Established beliefs are maintained until they can be convincingly displaced, and even then tend to linger on. This is especially true in the medical sciences, where the rash introduction of untried methods can have disastrous consequences. The increased incidence of litigation has also hindered the introduction of many promising new techniques.
As modern specialities have developed they have formed their own governing bodies, and assumed responsibility for monitoring their own standards. Naturally they base training on their own beliefs, so their pupils tend to think alike. While this helps to establish a common viewpoint, it can reach a point where change is resisted for no other reason than it is change. This can result in separate specialities dealing with similar areas of the body, having contrasting beliefs. For instance Orthodontists and Ear Nose and Throat surgeons have different terminology, reach contrasting diagnoses and offer alternate treatments.
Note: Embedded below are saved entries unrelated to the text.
(** * Startup orchestrator of the operator: [cmd/manager/main.go]

    A shallow embedding of the two pieces of logic of the manager binary:

    - [filterGKVsFromAddToScheme], the nested loop that keeps the
      group/version/kind descriptors watched by the operator;
    - [main] and [serveCRMetrics], the start-up sequence, as a program in a
      small trace-and-exit monad run against an oracle for the external
      collaborators (k8sutil, leader, manager, metrics, ...).

    Go strings are byte strings and are modelled by [string]; the [int32]
    ports by [Z]; a Go [error] that may be [nil] by [option error].  A call
    to a collaborator is modelled by what it returns: the blocking calls
    ([leader.Become], [mgr.Start]) are taken at the moment they return. *)

From Stdlib Require Import List String Ascii Bool ZArith Arith Lia.
From Stdlib Require Import DecimalString Permutation Sorted.
Import ListNotations.

Local Open Scope string_scope.
Local Open Scope list_scope.

(** ** schema.GroupVersionKind and the filter *)

Module GVK.

(** [schema.GroupVersionKind] of k8s.io/apimachinery: three strings. *)
Record GroupVersionKind : Type := mkGVK {
  Group : string;
  Version : string;
  Kind : string
}.

Definition GroupVersionKind_eq_dec (a b : GroupVersionKind) : {a = b} + {a <> b}.
Proof. decide equality; apply string_dec. Defined.

(** [matchAnyValue := "*"], the local constant of the filter. *)
Definition matchAnyValue : string := "*".

(** Go's [!=] on strings. *)
Definition strNeq (a b : string) : bool := negb (String.eqb a b).

(** The body of the inner loop up to the test [if match]: the value of the
    variable [match] for one watched resource and one descriptor.  The
    variable starts at [true] and each [if] may reset it to [false]. *)
Definition matchOf (watchedGVK gvk : GroupVersionKind) : bool :=
  let match0 := true in
  if String.eqb (Kind watchedGVK) matchAnyValue
     && String.eqb (Group watchedGVK) matchAnyValue
     && String.eqb (Version watchedGVK) matchAnyValue
  then false
  else
    let match1 :=
      if strNeq (Kind watchedGVK) matchAnyValue
         && strNeq (Kind watchedGVK) (Kind gvk) then false else match0 in
    let match2 :=
      if strNeq (Group watchedGVK) matchAnyValue
         && strNeq (Group watchedGVK) (Group gvk) then false else match1 in
    let match3 :=
      if strNeq (Version watchedGVK) matchAnyValue
         && strNeq (Version watchedGVK) (Version gvk) then false else match2 in
    match3.

Section Filter.

(** [kfdefcontroller.WatchedResources]: the process-wide registry of watch
    specifications.  The package that declares it is not part of the
    sources at hand, so the registry is a parameter of the development. *)
Variable WatchedResources : list GroupVersionKind.

(** One iteration of the inner [for ... range WatchedResources]. *)
Definition innerStep (gvk : GroupVersionKind)
    (ownGVKs : list GroupVersionKind) (watchedGVK : GroupVersionKind)
    : list GroupVersionKind :=
  if matchOf watchedGVK gvk then ownGVKs ++ [gvk] else ownGVKs.

(** One iteration of the outer [for ... range gvks]. *)
Definition outerStep (ownGVKs : list GroupVersionKind)
    (gvk : GroupVersionKind) : list GroupVersionKind :=
  fold_left (innerStep gvk) WatchedResources ownGVKs.

(** [filterGKVsFromAddToScheme]: [ownGVKs] starts empty and is threaded
    through both loops. *)
Definition filterGKVsFromAddToScheme (gvks : list GroupVersionKind)
    : list GroupVersionKind :=
  fold_left outerStep gvks [].

(** Number of specs of the registry that match a descriptor. *)
Definition matchCount (gvk : GroupVersionKind) : nat :=
  List.length (filter (fun watchedGVK => matchOf watchedGVK gvk) WatchedResources).

End Filter.

(** *** The matching rule in the words of the specification (section 4.1) *)

(** A field of a spec accepts a field of a descriptor when it is the wildcard
    marker or the same string. *)
Definition fieldAccepts (specField descField : string) : Prop :=
  specField = "*" \/ specField = descField.

(** The three fields of the spec are all the wildcard. *)
Definition allWildcard (s : GroupVersionKind) : Prop :=
  Group s = "*" /\ Version s = "*" /\ Kind s = "*".

(** Field-wise rule, each field on its own. *)
Definition fieldwiseMatch (g s : GroupVersionKind) : Prop :=
  fieldAccepts (Group s) (Group g) /\
  fieldAccepts (Version s) (Version g) /\
  fieldAccepts (Kind s) (Kind g).

(** The rule of section 4.1: field-wise, with the all-wildcard spec matching
    nothing. *)
Definition specMatches (g s : GroupVersionKind) : Prop :=
  ~ allWildcard s /\ fieldwiseMatch g s.

(** The rule of section 4.1 can be decided, field by field, with the
    equality of strings. *)
Definition fieldAccepts_dec (specField descField : string) :
  {fieldAccepts specField descField} + {~ fieldAccepts specField descField}.
Proof.
  unfold fieldAccepts.
  destruct (string_dec specField "*") as [Hw | Hw]; [left; now left|].
  destruct (string_dec specField descField) as [He | He];
    [left; now right | right; intros [H | H]; contradiction].
Defined.

Definition allWildcard_dec (s : GroupVersionKind) :
  {allWildcard s} + {~ allWildcard s}.
Proof.
  unfold allWildcard.
  destruct (string_dec (Group s) "*") as [HG | HG];
    [|right; intros [H _]; contradiction].
  destruct (string_dec (Version s) "*") as [HV | HV];
    [|right; intros [_ [H _]]; contradiction].
  destruct (string_dec (Kind s) "*") as [HK | HK];
    [left; repeat split; assumption | right; intros [_ [_ H]]; contradiction].
Defined.

Definition specMatches_dec (g s : GroupVersionKind) :
  {specMatches g s} + {~ specMatches g s}.
Proof.
  unfold specMatches, fieldwiseMatch.
  destruct (allWildcard_dec s) as [Ha | Ha];
    [right; intros [H _]; contradiction|].
  destruct (fieldAccepts_dec (Group s) (Group g)) as [HG | HG];
    [|right; intros [_ [H _]]; contradiction].
  destruct (fieldAccepts_dec (Version s) (Version g)) as [HV | HV];
    [|right; intros [_ [_ [H _]]]; contradiction].
  destruct (fieldAccepts_dec (Kind s) (Kind g)) as [HK | HK];
    [left; repeat split; assumption
    |right; intros [_ [_ [_ H]]]; contradiction].
Defined.

(** The number of specs of a registry that a descriptor matches under the
    rule of section 4.1, counted with the rule itself. *)
Definition specMatchCount (specs : list GroupVersionKind)
    (g : GroupVersionKind) : nat :=
  List.length (filter (fun s => if specMatches_dec g s then true else false)
                 specs).

End GVK.

(** ** The start-up sequence *)

Module Startup.
(** * retrieve_databundle_light: bundle selection and retrieval

    A shallow embedding of [scripts/retrieve_databundle_light.py].

    Conventions of the embedding:
    - a Python [dict] with string keys is an insertion-ordered association
      list ([dict V]) with distinct keys ([dict_wf]); iteration visits the
      keys in list order and [d[k]] is the entry of key [k];
    - a Python [set] of strings is a [gset string]; the order in which
      the interpreter iterates a set is not fixed by the language, so every
      function that iterates a set takes that order as the parameter
      [set_iter];
    - a call that may raise returns a [result];
    - in-place mutation of the catalog is explicit state passing: the
      mutated record is returned next to the value. *)

From stdpp Require Import gmap strings list sorting pretty.

Open Scope string_scope.
Open Scope list_scope.

(** ** Python runtime: exceptions and results *)

Inductive exn : Type :=
  | KeyError (key : string)
  | NameError (name : string)
  | TypeError (msg : string)
  | IndexError
  | AttributeError (name : string)
  | OSError (msg : string)
  | KeyboardInterrupt.

(** [except Exception] catches every exception class but the ones deriving
    from [BaseException] only. *)
Definition is_Exception (e : exn) : bool :=
  match e with
  | KeyboardInterrupt => false
  | _ => true
  end.

Inductive result (A : Type) : Type :=
  | Ok (a : A)
  | Raise (e : exn).
Arguments Ok {A} a.
Arguments Raise {A} e.

Definition rbind {A B : Type} (r : result A) (k : A → result B) : result B :=
  match r with
  | Ok a => k a
  | Raise e => Raise e
  end.

Definition rmap {A B : Type} (f : A → B) (r : result A) : result B :=
  rbind r (λ a, Ok (f a)).

#[global] Instance result_ret : MRet result := @Ok.
#[global] Instance result_bind : MBind result := λ A B k r, rbind r k.
#[global] Instance result_fmap : FMap result := @rmap.

(** ** Python runtime: insertion-ordered dictionaries *)

Abbreviation dict V := (list (string * V)).

Fixpoint dict_get {V : Type} (d : dict V) (k : string) : option V :=
  match d with
  | [] => None
  | (k', v) :: d' => if bool_decide (k' = k) then Some v else dict_get d' k
  end.

Definition dict_keys {V : Type} (d : dict V) : list string := d.*1.

(** [d[k]]: raises [KeyError] when the key is absent. *)
Definition getitem {V : Type} (d : dict V) (k : string) : result V :=
  match dict_get d k with
  | Some v => Ok v
  | None => Raise (KeyError k)
  end.

(** [d[k] = v] on an existing key keeps the position of the key; on a new
    key the entry is appended. *)
Fixpoint dict_set {V : Type} (d : dict V) (k : string) (v : V) : dict V :=
  match d with
  | [] => [(k, v)]
  | (k', v') :: d' =>
      if bool_decide (k' = k) then (k', v) :: d' else (k', v') :: dict_set d' k v
  end.

(** [d.pop(k)]: removes the entry and returns its value. *)
Fixpoint dict_del {V : Type} (d : dict V) (k : string) : dict V :=
  match d with
  | [] => []
  | (k', v') :: d' =>
      if bool_decide (k' = k) then d' else (k', v') :: dict_del d' k
  end.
In years gone by, such issues could be debated in an open forum such as the British Royal Society, where a wide range of views would be expressed by separate scientific disciplines and obvious inconsistencies addressed. However, there is now no authoritative body to oversee common sense in science. The orthodontic establishment are by no means the only ones that face this problem, and John Mew recently offered the Royal Society a donation of £100,000 to set up a court where an unbiased jury could consider a wide range of controversial scientific advances. Unfortunately the offer was rejected.
He also offered to fund the cost of an independent enquiry into the cause and cure of malocclusion by the Chartered Institute of Arbitrators. However despite extending his offer to reward contributors generously, none of the orthodontic authorities were prepared to attend. This is a shame as it could have been the best arena for an open scientific debate on this very important and yet quite unresolved subject. It also reflects poorly on the orthodontic establishment who should have felt confident in having their beliefs confirmed.
The examination system forced onto students often slows down change, because they are primarily given the established view. Postgraduates on the other hand should be encouraged to balance the merits of treatment alternatives for themselves but in medicine unorthodox lecturers are usually disapproved of for fear that naive students will believe them and fail their exams. This is likely to prevent their exposure to alternative techniques until their pattern of reality has formed, thus perpetuating established beliefs.